When you start an AI or ML application on the vSphere Bitfusion client, vSphere Bitfusion intercepts the CUDA calls of the application, and sees the data and data pointers of the calls. The vSphere Bitfusion server does not require a connection to the data, but to the vSphere Bitfusion client only. The client transfers the data and the rest of the CUDA calls to the server. The vSphere Bitfusion server processes the calls and returns the results back to the client.

When you run AI and ML applications, vSphere Bitfusion can perform the following operations.

  • Dynamically allocate and access GPU resources from vSphere Bitfusion servers.

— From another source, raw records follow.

(** * validate-rm: a shallow embedding of the PreToolUse deletion guard

    The development follows [src/hooks/validate-rm.py].  Python strings are
    embedded as [string]; a character is a code point below 256 (Latin-1),
    which covers every character class the hook and the standard-library
    lexer distinguish.  The file system and the environment the hook probes
    ([os.path.exists], [os.path.realpath], [os.path.isdir], [HOME]) are
    explicit arguments. *)

From Stdlib Require Import Bool Arith Lia List Ascii String.
Import ListNotations.
Local Open Scope list_scope.
Local Open Scope string_scope.

(** ** Python string primitives *)

Module Py.

Definition nl : ascii := ascii_of_nat 10.
Definition tab : ascii := ascii_of_nat 9.
Definition cr : ascii := ascii_of_nat 13.
Definition dquote : ascii := ascii_of_nat 34.
Definition squote : ascii := ascii_of_nat 39.
Definition backslash : ascii := ascii_of_nat 92.
Definition backtick : ascii := ascii_of_nat 96.

(** One-character string. *)
Definition chr (c : ascii) : string := String c EmptyString.

Definition code (c : ascii) : nat := nat_of_ascii c.

Definition in_range (lo hi : nat) (c : ascii) : bool :=
  Nat.leb lo (code c) && Nat.leb (code c) hi.

(** [s.startswith(p)]. *)
Fixpoint startswith (s p : string) {struct p} : bool :=
  match p with
  | EmptyString => true
  | String c p' =>
      match s with
      | String d s' => Ascii.eqb c d && startswith s' p'
      | EmptyString => false
      end
  end.

(** [c in s] for a single character [c]. *)
Fixpoint contains_char (c : ascii) (s : string) : bool :=
  match s with
  | EmptyString => false
  | String d rest => Ascii.eqb c d || contains_char c rest
  end.

(** [s.endswith(c)] for a single character [c]. *)
Fixpoint endswith_char (s : string) (c : ascii) : bool :=
  match s with
  | EmptyString => false
  | String d EmptyString => Ascii.eqb c d
  | String _ rest => endswith_char rest c
  end.

(** [not s] on a string: the empty string is falsy. *)
Definition is_empty (s : string) : bool :=
  match s with EmptyString => true | _ => false end.

(** [x in (a, b, ...)] and [x in SET] on strings. *)
Definition mem (x : string) (l : list string) : bool :=
  existsb (String.eqb x) l.

(** [s.split('/')]. *)
Fixpoint split_slash (s : string) : list string :=
  match s with
  | EmptyString => [EmptyString]
  | String c rest =>
      if Ascii.eqb c "/" then EmptyString :: split_slash rest
      else match split_slash rest with
           | h :: t => String c h :: t
           | [] => [chr c]
           end
  end.

(** [sep.join(parts)]. *)
Definition join (sep : string) (parts : list string) : string :=
  String.concat sep parts.

(** Sum of the lengths of a list of strings. *)
Fixpoint total_length (l : list string) : nat :=
  match l with
  | [] => 0
  | s :: rest => String.length s + total_length rest
  end.

End Py.

(** ** [posixpath]: the pure path functions of [os.path] on POSIX,
    after CPython's [Lib/posixpath.py] *)

Module PosixPath.
Import Py.

Definition sep : string := "/".

(** [os.path.isabs]. *)
Definition isabs (p : string) : bool := startswith p sep.

(** [os.path.basename]: everything after the last slash. *)
Fixpoint basename (p : string) : string :=
  match p with
  | EmptyString => EmptyString
  | String c rest =>
      if contains_char "/" rest then basename rest
      else if Ascii.eqb c "/" then rest
      else p
  end.

(** [os.path.join(a, b)] with one trailing component. *)
Definition join (a b : string) : string :=
  if startswith b sep then b
  else if is_empty a || endswith_char a "/" then a ++ b
  else a ++ sep ++ b.

(** The value of [initial_slashes] in [normpath]: 0, 1 or 2. *)
Definition initial_slashes (path : string) : nat :=
  if startswith path sep then
    if startswith path "//" && negb (startswith path "///") then 2 else 1
  else 0.

Definition is_nil {A} (l : list A) : bool :=
  match l with [] => true | _ => false end.

(** One round of the loop over [comps] in [normpath]. *)
Definition normpath_step (slashes : nat) (new_comps : list string)
           (comp : string) : list string :=
  if (comp =? "") || (comp =? ".") then new_comps
  else if negb (comp =? "..")
          || ((slashes =? 0)%nat && is_nil new_comps)
          || (negb (is_nil new_comps) && (last new_comps "" =? ".."))
       then (new_comps ++ [comp])%list
  else if negb (is_nil new_comps) then removelast new_comps
  else new_comps.

Fixpoint repeat_sep (n : nat) : string :=
  match n with
  | O => EmptyString
  | S k => sep ++ repeat_sep k
  end.

(** [os.path.normpath]. *)
Definition normpath (path : string) : string :=
  if is_empty path then "."
  else
    let slashes := initial_slashes path in
    let comps := fold_left (normpath_step slashes) (split_slash path) [] in
    let joined := Py.join sep comps in
    let result := if (slashes =? 0)%nat then joined
                  else repeat_sep slashes ++ joined in
    if is_empty result then "." else result.

End PosixPath.

(** ** [re]: the regular expressions the hook searches for *)

Module Re.
Import Py.

(** [re.search]: try the anchored matcher at every position of [s],
    the end of the string included. *)
Fixpoint search (match_here : string -> bool) (s : string) : bool :=
  match_here s ||
  match s with
  | EmptyString => false
  | String _ rest => search match_here rest
  end.

(** A literal pattern. *)
Definition lit (p : string) : string -> bool := fun s => startswith s p.

(** Character class [[A-Za-z_]]. *)
Definition name_start (c : ascii) : bool :=
  in_range 65 90 c || in_range 97 122 c || Ascii.eqb c "_".

(** [\$[A-Za-z_]] anchored. *)
Definition dollar_name (s : string) : bool :=
  match s with
  | String "$" (String c _) => name_start c
  | _ => false
  end.

(** [[^`]+`] anchored, after at least [seen] characters of the class
    were consumed. *)
Fixpoint not_backticks_then_backtick (seen : bool) (s : string) : bool :=
  match s with
  | EmptyString => false
  | String c rest =>
      if Ascii.eqb c backtick then seen
      else not_backticks_then_backtick true rest
  end.

(** [`[^`]+`] anchored. *)
Definition backtick_span (s : string) : bool :=
  match s with
  | String c rest =>
      Ascii.eqb c backtick && not_backticks_then_backtick false rest
  | EmptyString => false
  end.

(** [.*\]] anchored: the dot does not match a newline. *)
Fixpoint dots_then_close (s : string) : bool :=
  match s with
  | EmptyString => false
  | String c rest =>
      if Ascii.eqb c "]" then true
      else if Ascii.eqb c nl then false
      else dots_then_close rest
  end.

(** [\[.*\]] anchored. *)
Definition bracket_pair (s : string) : bool :=
  match s with
  | String "[" rest => dots_then_close rest
  | _ => false
  end.

(** [\w] on code points below 256, as the Unicode-aware [re] module
    classifies them. *)
Definition is_word (c : ascii) : bool :=
  in_range 48 57 c || in_range 65 90 c || in_range 97 122 c
  || Ascii.eqb c "_"
  || (code c =? 170)%nat || (code c =? 178)%nat || (code c =? 179)%nat
  || (code c =? 181)%nat || (code c =? 185)%nat || (code c =? 186)%nat
  || in_range 188 190 c
  || in_range 192 214 c || in_range 216 246 c || in_range 248 255 c.

Definition is_word_opt (c : option ascii) : bool :=
  match c with Some c => is_word c | None => false end.

(** [\b] between the character before and the character after. *)
Definition boundary (prev next : option ascii) : bool :=
  xorb (is_word_opt prev) (is_word_opt next).

Definition head (s : string) : option ascii :=
  match s with String c _ => Some c | EmptyString => None end.

(** The literal [p], then [\b]; [prev] is the character before. *)
Fixpoint literal_then_boundary (prev : option ascii) (p s : string) : bool :=
  match p with
  | EmptyString => boundary prev (head s)
  | String c p' =>
      match s with
      | String d s' => Ascii.eqb c d && literal_then_boundary (Some c) p' s'
      | EmptyString => false
      end
  end.

(** [\bP\b] anchored, [prev] being the character before the position. *)
Definition word_here (p : string) (prev : option ascii) (s : string) : bool :=
  boundary prev (head s) && literal_then_boundary prev p s.

Fixpoint search_word_from (p : string) (prev : option ascii) (s : string)
  : bool :=
  word_here p prev s ||
  match s with
  | EmptyString => false
  | String c rest => search_word_from p (Some c) rest
  end.

(** [re.search(rf'\b{re.escape(p)}\b', s)]. *)
Definition search_word (p s : string) : bool := search_word_from p None s.

End Re.

(** ** [shlex]: the standard-library lexer as the hook configures it

    [shlex.shlex(command, posix=True, punctuation_chars=True)] with
    [whitespace_split = False], after [read_token] in CPython's
    [Lib/shlex.py].  [read_token] is a state machine over the characters
    of the input; its state between two characters is a [state] below.
    A character that ends a token without belonging to it is pushed back
    and read again from the blank state: [from_space].  An unquoted empty
    token would end the iteration; the machine never produces one before
    the end of the input. *)

Module Shlex.
Import Py.

(** The two [ValueError]s [read_token] raises. *)
Inductive error : Type :=
| NoClosingQuotation
| NoEscapedCharacter.

(** [self.whitespace = ' \t\r\n']. *)
Definition is_whitespace (c : ascii) : bool :=
  Ascii.eqb c " " || Ascii.eqb c tab || Ascii.eqb c cr || Ascii.eqb c nl.

(** [self.commenters = '#']. *)
Definition is_commenter (c : ascii) : bool := Ascii.eqb c "#".

(** [punctuation_chars = '();<>|&']. *)
Definition is_punctuation (c : ascii) : bool :=
  contains_char c "();<>|&".

(** [self.quotes]: the single and the double quote. *)
Definition is_quote (c : ascii) : bool :=
  Ascii.eqb c squote || Ascii.eqb c dquote.

(** [self.escape = '\\']. *)
Definition is_escape (c : ascii) : bool := Ascii.eqb c backslash.

(** [self.escapedquotes]: the double quote only. *)
Definition is_escapedquote (c : ascii) : bool := Ascii.eqb c dquote.

(** [self.wordchars] in POSIX mode with punctuation characters: letters,
    digits, underscore, the Latin-1 letters, and [~-./*?=]. *)
Definition is_wordchar (c : ascii) : bool :=
  in_range 97 122 c || in_range 65 90 c || in_range 48 57 c
  || Ascii.eqb c "_"
  || in_range 192 214 c || in_range 216 246 c || in_range 248 255 c
  || contains_char c "~-./*?=".
(** X21. The skipped count at a size stop, from the resolver's answers alone,
    with a language that is a key of the template table.  When the files
    before some file have diffs that fit together, at least one of them has a
    diff, and the diff of that file takes the total over 50,000 characters,
    the run ends by handing to the chat panel the prompt built from the diffs
    accepted so far; that prompt ends with the skip notice of the language's
    template for the count: the number of selected files minus the number of
    accepted diffs plus the number of files that failed before the stop.  The
    count is at least twice the number of those failures plus one plus the
    number of files after the stop. *)
Theorem size_stop_count (h : Host)
    (resourceState : SourceControlResourceState)
    (resourceStates : option (list SourceControlResourceState))
    (pre rest : list SourceControlResourceState) (target : SourceControlResourceState)
    (d : str) (t : PromptTemplate) :
  let targets := targetsOf resourceState resourceStates in
  let n := Z.of_nat (List.length targets) in
  let accepted := acceptedOf h (getGitAPI h) pre in
  let failures := failuresOf h (getGitAPI h) pre in
  let count := failures + (n - Z.of_nat (List.length accepted)) in
  targets = pre ++ target :: rest ->
  accepted <> [] ->
  sizeOf accepted <= DIFF_SIZE_LIMIT ->
  getFileDiffText h (resourceUri target) (getGitAPI h) = Ret (Some d) ->
  sizeOf accepted + length d > DIFF_SIZE_LIMIT ->
  own PromptTemplates.PROMPT_TEMPLATES (PromptTemplates.resolveLanguage h) = Some t ->
  count >= 2 * failures + 1 + Z.of_nat (List.length rest)
  /\ exists text,
       buildPrompt h accepted count = Ret (text ++ [LF; LF] ++ skipNotice t count)
       /\ reviewDiff h resourceState resourceStates
          = noticesOf h (getGitAPI h) pre
            ++ [ExecuteCommand (lit "workbench.action.chat.open")
                  (text ++ [LF; LF] ++ skipNotice t count)].
Proof.
  intros targets n accepted failures count Htargets Hne Hfit Hres Hover Hlang.
  assert (Hcount : count >= 2 * failures + 1 + Z.of_nat (List.length rest)).
  { destruct (accepted_and_failures_bounded h (getGitAPI h) pre) as [H0 Hsum].
    fold accepted failures in H0, Hsum.
    subst count n. rewrite Htargets, length_app. cbn [List.length]. lia. }
  split; [exact Hcount|].
  destruct (buildPrompt_footer h t accepted count Hlang) as [text Hprompt].
  assert (Hfooter : footerOf t count = [LF; LF] ++ skipNotice t count).
  { unfold footerOf. destruct (Z.gtb_spec count 0) as [_ | Hzero]; [reflexivity|].
    destruct (accepted_and_failures_bounded h (getGitAPI h) pre) as [H0 _].
    fold failures in H0. lia. }
  rewrite Hfooter in Hprompt.
  exists text. split; [exact Hprompt|].
  pose proof (forOf_within_budget h (getGitAPI h) n pre initialState Hfit) as Hpre.
  cbn [initialState diffs totalSize skippedCount app Z.add] in Hpre.
  fold accepted failures in Hpre.
  assert (Hd : d <> []).
  { intros ->. unfold length in Hover. simpl in Hover. lia. }
  pose proof (forOf_over_later h n _ pre rest target _ _ d Hpre
                (loopBody_reaches _ _ _ _ _ _ Hres Hd) Hne Hover) as Hloop.
  cbn [diffs totalSize skippedCount] in Hloop.
  unfold reviewDiff. fold targets. fold n. rewrite Htargets, Hloop.
  unfold afterLoop. cbn [diffs skippedCount]. fold count. rewrite Hprompt.
  destruct accepted as [|e l]; [congruence | reflexivity].
Qed.

Lemma size_stop_count_witness :
  let h := failingHost ["f.txt"]%string [("a.txt", 12%nat); ("b.txt", 50000%nat)]%string
             None in
  let pre := [selected "f.txt"; selected "a.txt"] in
  let targets := pre ++ [selected "b.txt"] in
  let count := failuresOf h (getGitAPI h) pre
               + (Z.of_nat (List.length (targetsOf (selected "f.txt") (Some targets)))
                  - Z.of_nat (List.length (acceptedOf h (getGitAPI h) pre))) in
  count = 3
  /\ exists t,
       own PromptTemplates.PROMPT_TEMPLATES (lit "en") = Some t
       /\ count >= 2 * failuresOf h (getGitAPI h) pre + 1 + Z.of_nat (List.length (@nil SourceControlResourceState))
       /\ exists text,
            buildPrompt h (acceptedOf h (getGitAPI h) pre) count
            = Ret (text ++ [LF; LF] ++ skipNotice t count)
            /\ reviewDiff h (selected "f.txt") (Some targets)
               = noticesOf h (getGitAPI h) pre
                 ++ [ExecuteCommand (lit "workbench.action.chat.open")
                       (text ++ [LF; LF] ++ skipNotice t count)].
Proof.
  intros h pre targets count.
  split; [reflexivity|].
  assert (Hres : getFileDiffText h (resourceUri (selected "b.txt")) (getGitAPI h)
                 = Ret (Some (diffOfLength 50000))).
  { apply (sized_diff_resolves h (fun _ => Throw)
             (diffsOrFailure ["f.txt"]%string [("a.txt", 12%nat); ("b.txt", 50000%nat)]%string)
             (fileAt "b.txt") 50000); [reflexivity | discriminate]. }
  assert (Hover : sizeOf (acceptedOf h (getGitAPI h) pre) + length (diffOfLength 50000)
                  > DIFF_SIZE_LIMIT).
  { rewrite length_diffOfLength. reflexivity. }
  assert (Hfit : sizeOf (acceptedOf h (getGitAPI h) pre) <= DIFF_SIZE_LIMIT)
    by (vm_compute; discriminate).
  eexists. split; [reflexivity|].
  refine (size_stop_count h (selected "f.txt") (Some targets) pre [] (selected "b.txt")
            (diffOfLength 50000) _ eq_refl _ Hfit Hres Hover eq_refl).
  discriminate.
Defined.

End StopCount.
(** * confluence.client: the paged and single-result fetch engine

    A shallow embedding of [src/confluence/client.py].  The class
    [Confluence] becomes a record that is threaded explicitly, the HTTP
    transport becomes a transition function on an abstract world, and the
    generator returned by [_get_paged_results] becomes a suspended state
    that is advanced by [gen_next], one call of Python's [next] at a time. *)

From Stdlib Require Import DecimalString.
From stdpp Require Import gmap strings list.

(** ** Decoded JSON bodies

    What [response.json()] hands back.  An object keeps its members in
    insertion order (a Python dict iterates in that order); numbers are the
    integral ones. *)

#[warnings="-register-all"]
Inductive json : Type :=
| JNull
| JBool (b : bool)
| JNum (n : Z)
| JStr (s : string)
| JArr (items : list json)
| JObj (members : list (string * json)).

(** Exceptions that the module raises or lets through. *)
Inductive exn : Type :=
| KeyError (key : string)
| TypeError
| ValueError (msg : string)
| TransportError.

(** ** A small error monad for code that may raise *)

Definition raises (A : Type) : Type := (exn + A)%type.

Definition ret {A} (a : A) : raises A := inr a.
Definition raise {A} (e : exn) : raises A := inl e.
Definition bind {A B} (m : raises A) (k : A -> raises B) : raises B :=
  match m with
  | inl e => inl e
  | inr a => k a
  end.

Notation "'do' x <- m ; k" := (bind m (fun x => k))
  (at level 10, x name, m at level 100, k at level 200).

    Applications can share GPU resources that are not dedicated to individual machines and you can run each application on a configured machine, container, and environment. Applications consume GPU acceleration services from a pool of vSphere Bitfusion servers across a network, and consume the resources only for the length of time that an application or session runs. GPUs return to the pool when applications or sessions complete.

  • Access partitions of GPU resources for concurrent sharing with other applications.

    Another option to share GPUs is by partitioning the GPUs. The memory of a physical GPU can be divided into fractions of an arbitrary size and allocated to different applications at the same time. vSphere Bitfusion performs sharing with an interposition technology. vSphere Bitfusion intercepts API calls that normally address a local accelerator on a PCIe host bus and sends the API calls and related data across a network. vSphere Bitfusion provides sharing services for AI and ML applications, and supports the CUDA API to target NVIDIA GPUs.

vSphere Bitfusion Components

vSphere Bitfusion Server
vSphere Bitfusion server runs on an ESXi host with locally installed GPUs as a VMware appliance, which is a preconfigured virtual machine (VM) with prepackaged software and services. The server requires access to the local GPUs, usually through VMware vSphere ® DirectPath I/O™.
vSphere Bitfusion Client
vSphere Bitfusion client runs on VMs which run the AI and ML applications.
vSphere Bitfusion Plug-In
The vSphere Bitfusion servers register a vSphere Bitfusion Plug-in with VMware vCenter Server. The plug-in provides monitoring and management of vSphere Bitfusion clients and servers.
vSphere Bitfusion Cluster
vSphere Bitfusion cluster is the set of all vSphere Bitfusion servers and clients in a vCenter Server instance.
vSphere Bitfusion Group
The vSphere Bitfusion client creates a vSphere Bitfusion group during the installation process. Only the members of the group can use vSphere Bitfusion. Certain configuration files are set up with appropriate permissions and the members of the group inherit appropriate limits to work effectively with vSphere Bitfusion.
vSphere Client
The vSphere Client lets you connect to vCenter Server instances by using a Web browser, so that you can manage your vSphere infrastructure. You access the vSphere Bitfusion Plug-in through the vSphere Client.
Command-Line Interface (CLI)
You can manage vSphere Bitfusion servers and clients by using command-line interface (CLI) commands.
vCenter Server
vCenter Server is the server management software that provides a centralized platform for controlling your vSphere environment.